Cultivating bacteria in the deep sea


Three weeks ago, Bill Ussler recovered the microbial incubation system from the seafloor near MBARI’s MARS cabled observatory.

February 24, 2014

Bill Ussler, a senior research specialist at MBARI, is investigating techniques for cultivating bacteria in the deep sea. Attempts to cultivate deep-sea bacteria in the laboratory have generally failed because most the bacteria do not survive the transit to the surface and it is difficult to create incubation systems that mimic the deep sea. Bill designed an in situ microbial incubation system to circumvent these problems.
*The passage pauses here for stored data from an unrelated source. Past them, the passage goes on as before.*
Lemma unit_index_large n : 1024 ^ 5 <= n -> unit_index n = 5.
Proof.
  intros H. unfold unit_index.
  assert (Hpos : 0 < n) by lia.
  change (1024 ^ 5) with (2 ^ 50) in H.
  apply Z.log2_le_pow2 in H; [|exact Hpos].
  assert (5 <= Z.log2 n / 10) by (apply Z.div_le_lower_bound; lia). lia.
Qed.

(** On the exactly representable byte counts the loop computes what the
    report promises. *)
Lemma format_bytes_refines n :
  0 <= n < 2 ^ 53 -> format_bytes n = Ok (format_bytes_spec n).
Proof.
  intros [H0 H53].
  assert (Hf : float_of_int n = Ok n) by (apply float_of_int_exact; lia).
  unfold format_bytes, format_bytes_spec. cbn [format_bytes_loop lt_1024].
  destruct (Z.ltb_spec n 1024) as [H|H].
  { cbn [format_2f]. rewrite Hf. cbn [rbind].
    rewrite unit_index_small by exact H. reflexivity. }
  cbn [div_1024]. rewrite Hf. cbn [rbind lt_1024].
  destruct (Z.ltb_spec n (1024 * 1024 ^ Z.of_nat 1)) as [H1|H1].
  { rewrite (unit_index_range n 1) by lia. reflexivity. }
  cbn [div_1024 rbind lt_1024].
  destruct (Z.ltb_spec n (1024 * 1024 ^ Z.of_nat 2)) as [H2|H2].
  { rewrite (unit_index_range n 2) by lia. reflexivity. }
  cbn [div_1024 rbind lt_1024].
  destruct (Z.ltb_spec n (1024 * 1024 ^ Z.of_nat 3)) as [H3|H3].
  { rewrite (unit_index_range n 3) by lia. reflexivity. }
  cbn [div_1024 rbind lt_1024].
  destruct (Z.ltb_spec n (1024 * 1024 ^ Z.of_nat 4)) as [H4|H4].
  { rewrite (unit_index_range n 4) by lia. reflexivity. }
  cbn [div_1024 rbind format_2f].
  rewrite unit_index_large by lia. reflexivity.
Qed.

(** Conversion to [float] cannot overflow below [2^1000]. *)
Lemma float_of_int_ok n : Z.abs n < 2 ^ 1000 -> exists m, float_of_int n = Ok m.
Proof.
  intros H. unfold float_of_int.
  destruct (Z.ltb_spec (Z.abs n) (2 ^ 53)) as [|H53]; [eauto|].
  set (a := Z.abs n) in *.
  assert (Ha : 0 < a) by (pose proof (Z.pow_pos_nonneg 2 53); lia).
  assert (Hlog : 53 <= Z.log2 a) by (apply Z.log2_le_pow2; lia).
  assert (Hlog' : Z.log2 a < 1000) by (apply Z.log2_lt_pow2; lia).
  set (e := Z.log2 a - 52).
  assert (He : 0 < 2 ^ e) by (apply Z.pow_pos_nonneg; lia).
  assert (Hq : a / 2 ^ e < 2 ^ 53).
  { apply Z.div_lt_upper_bound; [exact He|].
    rewrite <- Z.pow_add_r by lia.
    replace (e + 53) with (Z.succ (Z.log2 a)) by lia.
    apply Z.log2_spec. exact Ha. }
  match goal with |- context [if ?c then a / 2 ^ e + 1 else a / 2 ^ e] =>
    set (q' := if c then a / 2 ^ e + 1 else a / 2 ^ e) end.
  assert (Hq' : q' <= 2 ^ 53) by (subst q'; destruct (_ || _); lia).
  assert (Hv : q' * 2 ^ e <= 2 ^ 53 * 2 ^ e) by (apply Z.mul_le_mono_nonneg_r; lia).
  rewrite <- Z.pow_add_r in Hv by lia.
  assert (Hlt : 2 ^ (53 + e) < 2 ^ 1024) by (apply Z.pow_lt_mono_r; lia).
  destruct (Z.leb_spec (2 ^ 1024) (q' * 2 ^ e)); [lia|eauto].
Qed.

(** [format_bytes] raises only if that conversion does. *)
Lemma format_bytes_ok n m : float_of_int n = Ok m -> exists s, format_bytes n = Ok s.
Proof.
  intros Hf. unfold format_bytes. cbn [format_bytes_loop lt_1024 div_1024 format_2f].
  rewrite Hf. cbn [rbind].
  repeat (match goal with |- context [if ?c then _ else _] => destruct c end;
          cbn [rbind lt_1024 div_1024 format_2f]; eauto).
Qed.

(** Rounding a count of at least [2^53] to a double keeps it at least
    [2^53]. *)
Lemma float_of_int_large n m : 2 ^ 53 <= n -> float_of_int n = Ok m -> 2 ^ 53 <= m.
Proof.
  intros Hn. unfold float_of_int.
  rewrite (Z.abs_eq n) by lia.
  destruct (Z.ltb_spec n (2 ^ 53)) as [|_]; [lia|].
  assert (Hpos : 0 < n) by lia.
  assert (Hlog : 53 <= Z.log2 n) by (apply Z.log2_le_pow2; lia).
  set (e := Z.log2 n - 52).
  assert (He : 0 < 2 ^ e) by (apply Z.pow_pos_nonneg; lia).
  assert (Hq : 2 ^ 52 <= n / 2 ^ e).
  { apply Z.div_le_lower_bound; [exact He|].
    rewrite Z.mul_comm, <- Z.pow_add_r by lia.
    replace (52 + e) with (Z.log2 n) by lia.
    apply Z.log2_spec. exact Hpos. }
  match goal with |- context [if ?c then n / 2 ^ e + 1 else n / 2 ^ e] =>
    set (q' := if c then n / 2 ^ e + 1 else n / 2 ^ e) end.
  assert (Hq' : 2 ^ 52 <= q') by (subst q'; destruct (_ || _); lia).
  destruct (Z.leb_spec (2 ^ 1024) (q' * 2 ^ e)); [discriminate|].
  intros [= <-]. rewrite Z.sgn_pos by exact Hpos.
  assert (2 ^ 52 * 2 ^ 1 <= q' * 2 ^ e).
  { apply Z.mul_le_mono_nonneg; try lia. apply Z.pow_le_mono_r; lia. }
  change (2 ^ 52 * 2 ^ 1) with (2 ^ 53) in *. lia.
Qed.

(** Beyond the exactly representable counts the unit is PB and the number
    shown is the rounded count over [1024^5]. *)
Lemma format_bytes_beyond_exact n m :
  2 ^ 53 <= n -> float_of_int n = Ok m ->
  format_bytes n = Ok (fixed2 m (1024 ^ 5) +:+ " PB").
Proof.
  intros Hn Hf. pose proof (float_of_int_large n m Hn Hf) as Hm.
  unfold format_bytes. cbn [format_bytes_loop lt_1024].
  destruct (Z.ltb_spec n 1024); [lia|].
  cbn [div_1024]. rewrite Hf. cbn [rbind lt_1024].
  repeat (match goal with |- context [?a <? ?b] =>
            destruct (Z.ltb_spec a b); [lia|] end;
          cbn [div_1024 rbind lt_1024]).
  reflexivity.
Qed.

(** A tie goes to the even hundredth, as in Python: 1152 / 1024 is
    exactly 1.125. *)
Example format_bytes_tie : format_bytes 1152 = Ok "1.12 KB".
Proof. vm_compute. reflexivity. Qed.

(** Above 2^53 the count is first rounded to a double. *)
Example format_bytes_rounds : format_bytes (2 ^ 53 + 1) = Ok "8.00 PB".
Proof. vm_compute. reflexivity. Qed.

(** There is no unit above PB. *)
Example format_bytes_top : format_bytes (1024 ^ 6) = Ok "1024.00 PB".
Proof. vm_compute. reflexivity. Qed.

(** C7. [format_bytes] writes a byte count in base-1024 units
    B/KB/MB/GB/TB/PB with two decimals: [format_bytes(0)] is "0.00 B",
    [format_bytes(1536)] is "1.50 KB", [format_bytes(1024**4)] is
    "1.00 TB", and for every count below [2^53] the result is the count
    divided by the largest unit not above it, with two decimals, followed
    by that unit's name. *)
Theorem format_bytes_human_readable :
  format_bytes 0 = Ok "0.00 B" /\
  format_bytes 1536 = Ok "1.50 KB" /\
  format_bytes (1024 ^ 4) = Ok "1.00 TB" /\
  forall n, 0 <= n < 2 ^ 53 -> format_bytes n = Ok (format_bytes_spec n).
Proof.
  split; [vm_compute; reflexivity|].
  split; [vm_compute; reflexivity|].
  split; [vm_compute; reflexivity|].
  exact format_bytes_refines.
Qed.

Lemma format_bytes_human_readable_witness :
  format_bytes 1048576 = Ok (format_bytes_spec 1048576) /\
  format_bytes_spec 1048576 = "1.00 MB".
Proof.
  split.
  - apply (proj2 (proj2 (proj2 format_bytes_human_readable)) 1048576). lia.
  - vm_compute. reflexivity.
Defined.

End FormatBytes.

(** ** config.Config *)

Section ConfigValidation.
Import config sync.

Lemma str_not_true s : str_not s = true <-> s = "".
Proof. unfold str_not. apply bool_decide_eq_true. Qed.

Lemma str_not_false s : str_not s = false <-> s <> "".
Proof. unfold str_not. apply bool_decide_eq_false. Qed.

Lemma post_init_err (c : Config) :
  (exists e, post_init c = Err e) <->
  mock_mode c = false /\ (s3_bucket c = "" \/ smb_server c = "").
Proof.
  unfold post_init.
  destruct (mock_mode c); cbn.
  { split; [intros [e He]; discriminate | intros [? _]; discriminate]. }
  destruct (str_not (s3_bucket c)) eqn:Hb.
  { apply str_not_true in Hb. split; eauto. }
  apply str_not_false in Hb.
  destruct (str_not (smb_server c)) eqn:Hs.
  { apply str_not_true in Hs. split; eauto. }
  apply str_not_false in Hs.
  split; [intros [e He]; discriminate | intros [_ [?|?]]; contradiction].
Qed.

Lemma post_init_cls (c : Config) e : post_init c = Err e -> exn_cls e = ValueError.
Proof.
  unfold post_init.
  destruct (mock_mode c); cbn; [discriminate|].
  destruct (str_not (s3_bucket c)); [intros [= <-]; reflexivity|].
  destruct (str_not (smb_server c)); [intros [= <-]; reflexivity|discriminate].
Qed.

Lemma new_post_init (c : Config) :
  config.new c = match post_init c with Ok _ => Ok c | Err e => Err e end.
Proof. unfold config.new, rbind. destruct (post_init c); reflexivity. Qed.

(** C5, as the code has it.  Constructing the configuration raises
    [ValueError] exactly when mock mode is off and the bucket name or the
    SMB server is empty; in every other case it returns the
    configuration.  The dry-run flag plays no part.  When construction
    raises, [main] stops there: the state is untouched, so nothing has
    been logged, no client built and no unit scheduled. *)
Theorem config_validation (c : Config) :
  ((exists e, config.new c = Err e) <->
   mock_mode c = false /\ (s3_bucket c = "" \/ smb_server c = "")) /\
  (forall e, config.new c = Err e -> exn_cls e = ValueError) /\
  (mock_mode c = true \/ (s3_bucket c <> "" /\ smb_server c <> "") ->
   config.new c = Ok c) /\
  (forall env args_mock args_mock_files st e,
     config.new c = Err e ->
     main env args_mock args_mock_files c st = (Err e, st)).
Proof.
  rewrite new_post_init.
  split; [|split; [|split]].
  - rewrite <- post_init_err.
    destruct (post_init c); split; intros [e' He]; eauto; discriminate.
  - intros e He. apply (post_init_cls c). destruct (post_init c); congruence.
  - intros H. destruct (post_init c) as [[]|e'] eqn:He; [reflexivity|].
    assert (Hx : exists e, post_init c = Err e) by eauto.
    apply post_init_err in Hx. destruct Hx as [Hm Hx].
    destruct H as [H|[H1 H2]]; [congruence|]. destruct Hx; contradiction.
  - intros env am amf st e He.
    unfold main, bind, lift. rewrite new_post_init.
    destruct (post_init c); [discriminate|]. congruence.
Qed.

Lemma config_validation_witness :
  config.new (examples.mock_config true) = Ok (examples.mock_config true).
Proof.
  apply (proj1 (proj2 (proj2 (config_validation (examples.mock_config true))))).
  left. reflexivity.
Defined.

(** C5 as stated fails: with dry-run on (and mock mode off) an empty SMB
    server is still rejected.  These are the values [Config()] gets from
    an empty environment. *)
Lemma config_dry_run_still_validated :
  ~ ((exists e, config.new examples.default_config = Err e) <->
     (mock_mode examples.default_config = false /\
      dry_run examples.default_config = false /\
      (s3_bucket examples.default_config = "" \/
       smb_server examples.default_config = ""))).
Proof.
  intros [H _].
  destruct H as [_ [Hd _]]; [|discriminate Hd].
  eexists. vm_compute. reflexivity.
Qed.

End ConfigValidation.

(** ** sync.OptimizedS3Uploader.get_s3_client: one call *)

Section CacheLookup.

Variable env : Env.
Variable config : Config.

Lemma get_s3_client_hit tid c st :
  thread_local st !! tid = Some c ->
  get_s3_client env config tid st = (Ok c, st).
Proof.
  intros H. unfold get_s3_client, bind, get, ret. cbn.
  rewrite bool_decide_eq_false_2 by (rewrite H; discriminate).
  cbn. rewrite H. reflexivity.
Qed.

Lemma get_s3_client_miss tid st :
  thread_local st !! tid = None ->
  get_s3_client env config tid st =
    match client_error env (boto3_calls st) (aws_region config) with
    | Some e => (Err e, set_boto3_calls S st)
    | None => (Ok (boto3_calls st),
               set_thread_local <[tid := boto3_calls st]> (set_boto3_calls S st))
    end.
Proof.
  intros H. unfold get_s3_client, bind, get, ret. cbn.
  rewrite bool_decide_eq_true_2 by exact H.
  unfold boto3_client, modify. cbn.
  destruct (client_error env (boto3_calls st) (aws_region config)); cbn; [reflexivity|].
  rewrite lookup_insert_eq. reflexivity.
Qed.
Gas permeable bags are hung on a fiberglass frame (shown here on the deck of the R/V Rachel Carson). Six months ago, the frame was sent down to the seafloor where the ROV Ventana filled the bags with seawater. Bill added nitrate to the water in the incubation frame’s bags, in hopes of stimulating growth of bacteria that use nitrate as an energy source. Because it is thought that deep-sea bacteria are slow-growing, this frame was left on the seafloor for half a year. This experiment is located near MBARI’s MARS cabled observatory in Monterey Bay. Bill plans to connect future incubation systems to the MARS cable so he can manipulate and monitor the experiment remotely in real time.